Gold Star Distribution recalls Excedrin Migraine 2's, 25-count bottles distributed nationwide in the United States. CGMP deviations involve insanitary conditions including rodent exposure in the distribution center. Consumers and healthcare providers should stop using the product immediately and contact Gold Star Distribution or their healthcare provider for guidance.
Gold Star Distribution is recalling all Halls cough drops distributed nationwide. The recall covers multiple SKUs including Menthol 12-count bags and Vitamin C 20-count lozenges. The root cause cited is CGMP deviations with insanitary conditions and rodent exposure at the distribution center. Consumers should stop using these products and follow recall instructions from Gold Star Distribution.
Gold Star Distribution recalls all lots of Children NyQuil Cold & Flu Berry 8oz 12ct sold nationwide in the United States. The recall cites CGMP deviations and insanitary conditions, including rodent exposure at the distributor's center. Consumers and healthcare providers should stop using this product immediately and contact Gold Star Distribution for guidance.
Gold Star Distribution recalls Aleve 60-count pain relievers distributed nationwide due to CGMP deviations and insanitary conditions at its distribution center. Rodent exposure and activity were reported at the facility. Consumers and healthcare providers should stop using the product immediately and contact Gold Star Distribution for guidance.
GOLD STAR DISTRIBUTION recalls LIQUID NYQUIL regular and cherry 12/8oz bottles nationwide in the United States. The recall cites CGMP deviations and insanitary conditions including rodent exposure at the distribution center. Consumers should stop using the product immediately and contact Gold Star Distribution Inc for guidance on refunds or replacements.
Gold Star Distribution recalls EXCEDRIN 2'S DISP.- 30 CT distributed nationwide in the United States. The recall cites CGMP deviations due to insanitary conditions including rodent exposure at the distribution center. Consumers and healthcare providers should stop using the product immediately and await guidance from Gold Star Distribution.
Gold Star Distribution recalled Advil Ibuprofen Dispenser Pack distributed nationwide after CGMP deviations and rodent exposure at its distribution center. The recall covers two formats with UPCs 305730154895 and 305730164559. Consumers should stop using the product and contact the distributor or their healthcare provider for guidance.

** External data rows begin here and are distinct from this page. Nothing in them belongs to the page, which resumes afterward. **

(** The end of the loop body, outcome by outcome. *)
Lemma report_result_unfold tc result st :
  report_result H tc result st
  = match json_dumps H (PDict result) with
    | Raised e => (Raised e, st)
    | Returned text =>
        match print_result H result text with
        | Raised e => (Raised e, st)
        | Returned _ =>
            (Returned tt,
             {| messages := messages st ++ [tool_message tc text];
                trace := trace st |})
        end
    end.
Proof.
  unfold report_result. unfold_monad.
  destruct (json_dumps H (PDict result)) as [text|e]; [|reflexivity].
  now destruct (print_result H result text) as [[]|e].
Qed.

(** The loop body, outcome by outcome. *)
Lemma execute_tool_call_unfold tc st :
  execute_tool_call H tc st
  = let func_name := function_name (tool_function tc) in
    match print_call H func_name with
    | Raised e => (Raised e, st)
    | Returned _ =>
        match parse_arguments H (function_arguments (tool_function tc)) with
        | Raised e =>
            if isinstance e JSONDecodeError then
              match print_parse_error H e with
              | Raised e' => (Raised e', st)
              | Returned _ =>
                  (Returned tt,
                   {| messages :=
                        messages st
                        ++ [tool_message tc
                              (json_encode H
                                 (PDict [("error",
                                          PStr ("Invalid arguments JSON: "
                                                ++ exc_str e))]))];
                      trace := trace st |})
              end
            else (Raised e, st)
        | Returned (PDict kwargs) =>
            match print_arguments H kwargs with
            | Raised e => (Raised e, st)
            | Returned _ =>
                match dict_get String.eqb func_name (FUNCTION_MAP H) with
                | Some f =>
                    let called :=
                      {| messages := messages st;
                         trace := trace st ++ [ToolCall func_name kwargs] |} in
                    match f kwargs (trace st) with
                    | Raised e => (Raised e, called)
                    | Returned result => report_result H tc result called
                    end
                | None =>
                    report_result H tc
                      [("error", PStr ("Unknown function: " ++ func_name))] st
                end
            end
        | Returned v =>
            (Raised (mk_exn AttributeError
                            ("'" ++ type_name v
                             ++ "' object has no attribute 'items'")), st)
        end
    end.
Proof.
  unfold execute_tool_call. cbv zeta.
  unfold StateMonad.bind at 1. unfold StateMonad.lift at 1.
  destruct (print_call H _) as [[]|e]; [|reflexivity].
  destruct (parse_arguments H _) as [func_args|e].
  - destruct func_args as [| | | | | | | | |kwargs]; try reflexivity.
    unfold StateMonad.bind at 1. unfold StateMonad.lift at 1.
    destruct (print_arguments H kwargs) as [[]|e]; [|reflexivity].
    destruct (dict_get String.eqb _ (FUNCTION_MAP H)) as [f|].
    + unfold_monad. cbn [messages trace].
      now destruct (f kwargs (trace st)) as [result|e].
    + reflexivity.
  - destruct (isinstance e JSONDecodeError); [|reflexivity].
    rewrite json_dumps_error. unfold_monad.
    now destruct (print_parse_error H e) as [[]|e'].
Qed.
(** X1: the valuation never decreases when the collateral value grows. *)
Theorem valuation_monotone (v1 v2 : Z) (tiers : list TierRatio) :
  tiers_consistent 0 0 tiers = true ->
  v1 <= v2 ->
  fst (CalculateAssetValueViaTiersRatio v1 tiers)
  <= fst (CalculateAssetValueViaTiersRatio v2 tiers).
Proof.
  intros Hc Hv. rewrite !CalculateAssetValueViaTiersRatio_tier_value.
  by apply tier_value_mono.
Qed.

Lemma valuation_monotone_witness :
  fst (CalculateAssetValueViaTiersRatio 900 two_tiers)
  <= fst (CalculateAssetValueViaTiersRatio 1100 two_tiers).
Proof. apply valuation_monotone; [reflexivity|lia]. Defined.

(** X2: with ratios of at most 100 the value after the haircut lies between
    0 and the collateral value. *)
Theorem valuation_within_value (v : Z) (tiers : list TierRatio) :
  tiers_consistent 0 0 tiers = true ->
  ratios_at_most_100 tiers = true ->
  0 <= v ->
  0 <= fst (CalculateAssetValueViaTiersRatio v tiers) <= v.
Proof.
  intros Hc H100 Hv. rewrite CalculateAssetValueViaTiersRatio_tier_value. split.
  - by apply tier_value_lower.
  - apply tier_value_upper; [exact Hc|exact H100|lia|lia].
Qed.

Lemma valuation_within_value_witness :
  0 <= fst (CalculateAssetValueViaTiersRatio 1100 two_tiers) <= 1100.
Proof. apply valuation_within_value; [reflexivity|reflexivity|lia]. Defined.

Lemma collateral_bounds (loan margin portfolioMargin : Z) (cex : CexAssetInfo) :
  haircut_tables cex = true ->
  0 <= loan -> 0 <= margin -> 0 <= portfolioMargin -> 0 <= BasePrice cex ->
  0 <= CalculateAssetValueForCollateral loan margin portfolioMargin cex
    <= (loan + margin + portfolioMargin) * BasePrice cex.
Proof.
  unfold haircut_tables. rewrite !andb_true_iff.
  intros [[[[[Hl Hl100] Hm] Hm100] Hp] Hp100] H1 H2 H3 H4.
  unfold CalculateAssetValueForCollateral.
  rewrite !CalculateAssetValueViaTiersRatio_tier_value.
  pose proof (tier_value_lower (loan * BasePrice cex) _ _ _ Hl ltac:(nia)).
  pose proof (tier_value_lower (margin * BasePrice cex) _ _ _ Hm ltac:(nia)).
  pose proof (tier_value_lower (portfolioMargin * BasePrice cex) _ _ _ Hp ltac:(nia)).
  pose proof (tier_value_upper (loan * BasePrice cex) _ _ _ Hl Hl100
                ltac:(lia) ltac:(nia)).
  pose proof (tier_value_upper (margin * BasePrice cex) _ _ _ Hm Hm100
                ltac:(lia) ltac:(nia)).
  pose proof (tier_value_upper (portfolioMargin * BasePrice cex) _ _ _ Hp Hp100
                ltac:(lia) ltac:(nia)).
  lia.
Qed.
(** * nfl-stat-compiler: stat ingestion and accumulation pipeline

    A shallow embedding of [src/database_connector.py] and of the parts of
    [src/espn_schedule_scraper.py] that feed it, followed by the properties
    of the accumulation pipeline.

    Conventions of the embedding
    - Python [int] is [Z] (arbitrary precision); CPython's optional limit on
      the number of digits of an int/str conversion is a runtime setting and
      is not part of the model.
    - Python [str] is [string]; only ASCII text is considered.
    - [Optional[T]] is [option T].
    - An exception is a value of [exn]; code that may raise returns a
      [result].
    - What the two modules do when they are imported (opening the database
      connection, fetching one schedule page) happens before any of the
      functions below is called and is not part of the model. *)

From Stdlib Require Import ZArith List String Ascii Bool Lia.
Import ListNotations.

Local Open Scope Z_scope.

(* ================================================================= *)
(** ** Python values, exceptions *)

Inductive exn : Type :=
| ValueError (msg : string)
| OverflowError
| IndexError
| DbError (msg : string)          (* mariadb.Error *)
| HTTPError (msg : string).       (* requests.HTTPError and friends *)

Inductive result (A : Type) : Type :=
| Ok (a : A)
| Raise (e : exn).
Arguments Ok {A} a.
Arguments Raise {A} e.
(** Why the loops of the decoder take fuel: on a param that declares a size
    of zero words the inner loop of [decode_fields] does not advance, and
    the decoder returns with no amount of fuel. *)
Lemma spin_params (fuel : nat) :
  forall params,
    decode_params Sample.decode_value fuel Sample.spin_body 12 20 params []
    = (OutOfFuel, []).
Proof.
  induction fuel as [|fuel IH]; intros params; [reflexivity|].
  change (decode_params Sample.decode_value (S fuel) Sample.spin_body 12 20 params [])
    with (decode_params Sample.decode_value fuel Sample.spin_body 12 20
            (od_set "P" (Sample.Str "") params) []).
  apply IH.
Qed.

Lemma zero_size_param_spins (fuel : nat) :
  Sample.decode fuel Sample.spin_packet = (OutOfFuel, []).
Proof.
  destruct fuel as [|fuel]; [reflexivity|].
  unfold Sample.decode, decode_packet.
  replace (decode_packet_cps Sample.decode_value Sample.unix_to_datetime
             (slice Sample.spin_packet 0 32))
    with (@Ok Sample.value _
            (28, decode_packet_body Sample.decode_value "TEST"%string 1 (0, 0)
                   Sample.info0 28))
    by reflexivity.
  unfold decode_packet_body.
  replace (slice Sample.spin_packet 32 (Z.of_nat (length Sample.spin_packet)))
    with Sample.spin_body by reflexivity.
  change (Z.of_nat (length Sample.spin_body) >? 28) with false. cbv iota.
  unfold decode_fields.
  change (28 - 8) with 20.
  cbn [decode_fields_loop].
  change (0 <? 20) with true. cbv iota.
  change (unpack_from 12 Sample.spin_body 0) with (Some (firstn 12 Sample.spin_body)).
  cbv iota zeta.
  change (0 + from_bytes (sub (firstn 12 Sample.spin_body) 4 3) * 4) with 20.
  change (0 + 12) with 12.
  rewrite spin_params. reflexivity.
Qed.

End PacketExamples.

(** ** The client connection *)

Module ClientTheorems.

Section Client.

Context {value datetime : Type}.

Local Abbreviation Client := (Client value datetime).
Local Abbreviation Packet := (PacketData value datetime).
Local Abbreviation Field := (FieldData value).

Open Scope string_scope.
Open Scope list_scope.

(** *** Sending: the ids *)

Lemma send_fields_spec (fields : odict (odict value)) :
  forall self : Client,
    let '(self', fs) := send_fields self fields in
    _id_gen self' = _id_gen self + Z.of_nat (length fields) /\
    _writer self' = _writer self /\
    map field_id fs
    = map (fun k => _id_gen self + Z.of_nat k) (seq 1 (length fields)) /\
    map (fun f => (field_name f, field_params f)) fs = fields.
Proof.
  induction fields as [|[name params] rest IH]; intros self.
  - cbn. repeat split. lia.
  - cbn [send_fields]. unfold _gen_id.
    specialize (IH (set_id_gen self (_id_gen self + 1))).
    destruct (send_fields (set_id_gen self (_id_gen self + 1)) rest) as [self' fs].
    destruct IH as [Hg [Hw [Hids Hfs]]].
    cbn [set_id_gen _id_gen _writer] in *.
    repeat split.
    + rewrite Hg. cbn [length]. lia.
    + exact Hw.
    + cbn [map length seq field_id]. f_equal.
      rewrite Hids. rewrite <- (seq_shift (length rest) 1), map_map.
      apply map_ext. intros k. lia.
    + cbn [map field_name field_params]. now rewrite Hfs.
Qed.
(** * Schema compiler and tool invocation of the agent runtime

    A shallow embedding of

    - [src/worker/agents/inferutils/zodToJsonSchema.ts]: the compiler from
      Zod schemas to the JSON-Schema dialect of the provider's structured
      outputs ([processZodType] and its helpers, [createAnthropicOutputFormat]);
    - [src/worker/agents/tools/customTools.ts]: [executeToolWithDefinition].

    JavaScript objects whose key order is observable are association lists in
    property order; an absent or [undefined] field is [None]; a JavaScript
    number is an integer of [Z].  The compiler recurses through [z.lazy]
    getters without a visited set, so it is embedded with a fuel argument that
    bounds the depth of nested [processZodType] calls: [None] stands for a
    call that has not returned within that depth. *)

From Stdlib Require Import String List ZArith Bool Arith Lia.
Import ListNotations.

Set Warnings "-register-all".

Local Open Scope string_scope.
Local Open Scope list_scope.

(** ** JavaScript values and objects *)

(** The values that occur as literals, enum members and defaults. *)
Inductive JSValue : Type :=
| JSNull
| JSBool (b : bool)
| JSNumber (n : Z)
| JSString (s : string)
| JSArray (elements : list JSValue)
| JSObject (entries : list (string * JSValue)).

Gold Star Distribution's Motrin 2's Disp.-50ct recall remains active after inspectors found insanitary conditions, including rodent exposure, at the distributor's facility. The recall cites CGMP deviations in the distribution center. Consumers and healthcare providers should stop using the product immediately and contact Gold Star Distribution for guidance.
Lucky Ice Cool Mouthwash is being recalled nationwide in the United States. The action targets all lots distributed by Gold Star Distribution due to CGMP deviations and insanitary conditions, including rodent exposure in the distribution center. Consumers should stop using the product immediately and contact Gold Star Distribution for guidance.